しかし、ネット上では今回の問題が話題になり始めた6日ごろから、銀行側のセキュリティの甘さも指摘されていた。例えば、「リバースブルートフォース」と呼ばれる一種の総当たり攻撃が可能だったのではないかという指摘だ。
被害が確認されている11行の一部では、口座の連携に必要な情報を「口座番号」「名義」「4桁の暗証番号」の3点としていた。このうち名義については、その口座番号に対して振込などを試せば取得できるため、実質的には口座番号と暗証番号の2点で連携できる状況だったとの指摘がある。
通常の総当たり攻撃は口座番号(ID)側を固定し、暗証番号(パスワード)を次々と変えて突破を試みる方法だが、この場合アカウントごとに試行回数に制限をかければ早々には突破されない。一方のリバースブルートフォース攻撃は、暗証番号を固定し、口座番号を次々と変えて突破を試みる方法だ。この場合はアカウントごとに試行回数に制限をかけても意味がない。パスワードが4桁の数字という比較的単純なものだからこそ成り立つ攻撃手法だ。
こうした攻撃が実際にあったのかという質問に対し、ドコモは「銀行側からそのような情報共有は受けていない」と回答。
他にも「被害のあった11行はドコモ口座との連携にCNS(地銀ネットワークサービス)のサービスを利用していたか」という質問も上がったが、「金融機関側の仕組みなので把握していない」(ドコモ)という。地銀ネットワークサービスは、収納企業(決済サービス事業社など)と地方銀行の連携に使う「Web口振受付サービス」を提供する企業だ。これがドコモ口座と銀行の連携に共通で使われていたことが、複数の銀行で被害が出た背景にあったのではないかという旨の質問と思われるが、銀行側が不在のためにこれも会見では明らかにされなかった。
確かに、複数の銀行での不正出金に共通してドコモ口座が使われたという点では、ドコモ口座の本人確認を緩いまま放置していたドコモの責任は大きい。
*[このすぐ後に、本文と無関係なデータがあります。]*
Lemma wrap_u_range n x : in_u n (wrap_u n x).
Proof. apply Z.mod_pos_bound, pow8_pos. Qed.

Lemma wrap_u_id n x : in_u n x → wrap_u n x = x.
Proof. apply Z.mod_small. Qed.

Lemma wrap_s_wrap_u n x : (0 < n)%nat → in_s n x → wrap_s n (wrap_u n x) = x.
Proof.
  intros Hn. pose proof (pow8_pos n).
  rw /wrap_s /wrap_u /in_s Z.mod_mod; [lia|].
  set (k := 8 * Z.of_nat n - 1).
  replace (8 * Z.of_nat n) with (Z.succ k) by lia.
  rw Z.pow_succ_r; [lia|]. intros Hx.
  assert (0 < 2 ^ k) by (apply Z.pow_pos_nonneg; lia).
  destruct (Z.ltb_spec (x mod (2 * 2 ^ k)) (2 ^ k)) as [Hlt|Hge].
  - destruct (decide (0 ≤ x)); [by rw Z.mod_small; lia|].
    assert (x mod (2 * 2 ^ k) = x + 2 * 2 ^ k) as Hm; [|lia].
    symmetry; apply (Z.mod_unique_pos _ _ (-1)); lia.
  - destruct (decide (0 ≤ x)); [by rw Z.mod_small in Hge; lia|].
    assert (x mod (2 * 2 ^ k) = x + 2 * 2 ^ k) as Hm; [|lia].
    symmetry; apply (Z.mod_unique_pos _ _ (-1)); lia.
Qed.

Lemma wrap_u_wrap_u n x : wrap_u n (wrap_u n x) = wrap_u n x.
Proof. apply wrap_u_id, wrap_u_range. Qed.

Lemma wrap_u_wrap_s n x : wrap_u n (wrap_s n x) = wrap_u n x.
Proof.
  pose proof (pow8_pos n). rw /wrap_s. destruct (_ <? _); [apply wrap_u_wrap_u|].
  rw /wrap_u. set (m := 2 ^ _) in *.
  replace (x mod m - m) with (x mod m + (-1) * m) by lia.
  rw Z.mod_add; [lia|]. rw Z.mod_mod; [lia|done].
Qed.

(** ** Bytes *)

Abbreviation byte := Init.Byte.byte.
#[export] Instance byte_eq_dec : EqDecision byte := Byte.byte_eq_dec.
#[export] Instance byte_inhabited : Inhabited byte := populate Byte.x00.

Definition byte_to_Z (b : byte) : Z := Z.of_N (Byte.to_N b).
Definition Z_to_byte (z : Z) : byte :=
  default Byte.x00 (Byte.of_N (Z.to_N (z mod 256))).

Lemma byte_to_Z_range b : 0 ≤ byte_to_Z b < 256.
Proof. rw /byte_to_Z. pose proof (Byte.to_N_bounded b). lia. Qed.

Lemma byte_to_Z_to_byte z : byte_to_Z (Z_to_byte z) = z mod 256.
Proof.
  rw /byte_to_Z /Z_to_byte.
  pose proof (Z.mod_pos_bound z 256 ltac:(done)) as Hb.
  destruct (Byte.of_N (Z.to_N (z mod 256))) as [b|] eqn:Hof; simpl.
  - apply Byte.to_of_N in Hof. lia.
  - apply Byte.of_N_None_iff in Hof. lia.
Qed.

Lemma Z_to_byte_to_Z b : Z_to_byte (byte_to_Z b) = b.
Proof.
  rw /Z_to_byte Z.mod_small; [apply byte_to_Z_range|].
  by rw /byte_to_Z N2Z.id Byte.of_to_N.
Qed.

(** Object representation of an unsigned integer, least significant byte
    first, and the value of such a representation. *)
Fixpoint le_bytes (n : nat) (v : Z) : list byte :=
  match n with
  | O => []
  | S n' => Z_to_byte v :: le_bytes n' (v / 256)
  end.

Fixpoint le_value (l : list byte) : Z :=
  match l with
  | [] => 0
  | b :: l' => byte_to_Z b + 256 * le_value l'
  end.

Lemma length_le_bytes n v : length (le_bytes n v) = n.
Proof. revert v; induction n; intros; simpl; auto. Qed.

Lemma pow8_succ n : 2 ^ (8 * Z.of_nat (S n)) = 256 * 2 ^ (8 * Z.of_nat n).
Proof.
  replace (8 * Z.of_nat (S n)) with (8 + 8 * Z.of_nat n) by lia.
  rw Z.pow_add_r; [lia|lia|done].
Qed.

Lemma le_value_bytes n v : le_value (le_bytes n v) = wrap_u n v.
Proof.
  revert v; induction n as [|n IH]; intros v; rw /wrap_u.
  { by rw /= Z.mod_1_r. }
  cbn [le_bytes le_value]. rw byte_to_Z_to_byte IH /wrap_u pow8_succ.
  rw Z.rem_mul_r //. apply pow8_pos.
Qed.

Lemma le_value_range l : 0 ≤ le_value l < 2 ^ (8 * Z.of_nat (length l)).
Proof.
  induction l as [|b l IH]; [done|].
  cbn [length le_value]. rw pow8_succ.
  pose proof (byte_to_Z_range b). lia.
Qed.

Lemma le_bytes_value l : le_bytes (length l) (le_value l) = l.
Proof.
  induction l as [|b l IH]; [done|]. cbn [length le_value le_bytes].
  pose proof (byte_to_Z_range b).
  rw /Z_to_byte.
  rw Z.mul_comm Z.mod_add // Z.div_add // Z.div_small // Z.add_0_l IH.
  f_equal. apply Z_to_byte_to_Z.
Qed.

Lemma le_bytes_wrap n v : le_bytes n (wrap_u n v) = le_bytes n v.
Proof.
  rw -le_value_bytes. pose proof (le_bytes_value (le_bytes n v)) as H.
  by rw length_le_bytes in H.
Qed.

(** ** Lists as memory *)

(** The bytes [[i, j)] of a memory block. *)
Definition slice {A} (i j : Z) (l : list A) : list A :=
  take (Z.to_nat (j - i)) (drop (Z.to_nat i) l).

(** Overwrite the block from offset [i] with [d]. *)
Definition write_at {A} (i : Z) (d : list A) (l : list A) : list A :=
  take (Z.to_nat i) l ++ d ++ drop (Z.to_nat i + length d) l.

Definition zlength {A} (l : list A) : Z := Z.of_nat (length l).

Section lists.
Context {A : Type}.
Implicit Types l d : list A.

Lemma zlength_nonneg l : 0 ≤ zlength l.
Proof. unfold zlength; lia. Qed.

Lemma zlength_app l d : zlength (l ++ d) = zlength l + zlength d.
Proof. rw /zlength length_app. lia. Qed.

Lemma zlength_replicate n (x : A) : zlength (replicate n x) = Z.of_nat n.
Proof. by rw /zlength length_replicate. Qed.

Lemma zlength_slice i j l :
  0 ≤ i → i ≤ j → j ≤ zlength l → zlength (slice i j l) = j - i.
Proof. rw /zlength /slice length_take length_drop. lia. Qed.

Lemma zlength_write_at i d l :
  0 ≤ i → i + zlength d ≤ zlength l → zlength (write_at i d l) = zlength l.
Proof.
  rw /zlength /write_at !length_app length_take length_drop. lia.
Qed.

Lemma slice_empty i l : slice i i l = [].
Proof. rw /slice Z.sub_diag. done. Qed.

Lemma slice_app i j k l :
  0 ≤ i → i ≤ j → j ≤ k → slice i k l = slice i j l ++ slice j k l.
Proof.
  intros. rw /slice.
  replace (Z.to_nat (k - i)) with (Z.to_nat (j - i) + Z.to_nat (k - j))%nat by lia.
  rw -take_take_drop drop_drop. do 3 f_equal. lia.
Qed.

(** Reading back what was just written. *)
Lemma slice_write_at i d l :
  0 ≤ i → i + zlength d ≤ zlength l →
  slice i (i + zlength d) (write_at i d l) = d.
Proof.
  rw /slice /write_at /zlength. intros.
  rw drop_app_length'; [rw length_take; lia|].
  rw take_app_length'; [lia|done].
Qed.

(** A write does not disturb what lies before it ... *)
Lemma slice_write_at_before i j k d l :
  0 ≤ i → i ≤ j → j ≤ k → k ≤ zlength l →
  slice i j (write_at k d l) = slice i j l.
Proof.
  rw /slice /write_at /zlength. intros.
  rw drop_app_le; [rw length_take; lia|].
  rw take_app_le; [rw length_drop length_take; lia|].
  rw skipn_firstn_comm take_take. f_equal. lia.
Qed.

(** ... nor what lies after it. *)
Lemma slice_write_at_after i j k d l :
  0 ≤ k → k + zlength d ≤ i → i ≤ j → j ≤ zlength l →
  slice i j (write_at k d l) = slice i j l.
Proof.
  rw /slice /write_at /zlength. intros.
  rw app_assoc drop_app_ge; rw length_app length_take; [lia|].
  rw drop_drop. do 2 f_equal. lia.
Qed.

Lemma slice_app_l i j l d :
  0 ≤ i → i ≤ j → j ≤ zlength l → slice i j (l ++ d) = slice i j l.
Proof.
  rw /slice /zlength. intros.
  rw drop_app_le; [lia|]. rw take_app_le; [|done].
  rw length_drop. lia.
Qed.

Lemma take_slice n i j l :
  0 ≤ n → i + n ≤ j → take (Z.to_nat n) (slice i j l) = slice i (i + n) l.
Proof. rw /slice. intros. rw take_take. f_equal. lia. Qed.

Lemma drop_slice n i j l :
  0 ≤ n → 0 ≤ i → i + n ≤ j → drop (Z.to_nat n) (slice i j l) = slice (i + n) j l.
Proof.
  rw /slice. intros. rw skipn_firstn_comm drop_drop. f_equal; [lia|].
  f_equal; lia.
Qed.
End lists.

Lemma forallb_mono {A} (p q : A → bool) (l : list A) :
  (∀ x, p x = true → q x = true) → forallb p l = true → forallb q l = true.
Proof.
  intros Hpq. induction l as [|x l IH]; [done|]. simpl.
  intros [Hx Hl]%andb_prop. by rw Hpq // IH.
Qed.

#[export] Hint Resolve zlength_nonneg byte_to_Z_range u64_range : benet.

(** ** Finite executions of a transition relation *)

Section reachability.
Context {S : Type} (init : S → Prop) (step : S → S → Prop).

Inductive reachable : S → Prop :=
  | reach_init s : init s → reachable s
  | reach_step s s' : reachable s → step s s' → reachable s'.

Lemma reachable_invariant (I : S → Prop) :
  (∀ s, init s → I s) → (∀ s s', I s → step s s' → I s') →
  ∀ s, reachable s → I s.
Proof. intros H0 Hs s. induction 1; eauto. Qed.
End reachability.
しかし本来は、連携先のサービスのリスク分析をする義務が双方にあるのではないか。
ドコモは「お互いに改善の要望は出し、改善できるところは改善している」とするが、連携先の銀行のセキュリティチェックについて「明らかに問題があるということでなければ基本的に銀行側の仕様に基づく」と話す。逆に今回突かれたドコモ口座の本人確認の甘さについては「不正利用の被害が発生するまでは銀行側から指摘はなかった」とした。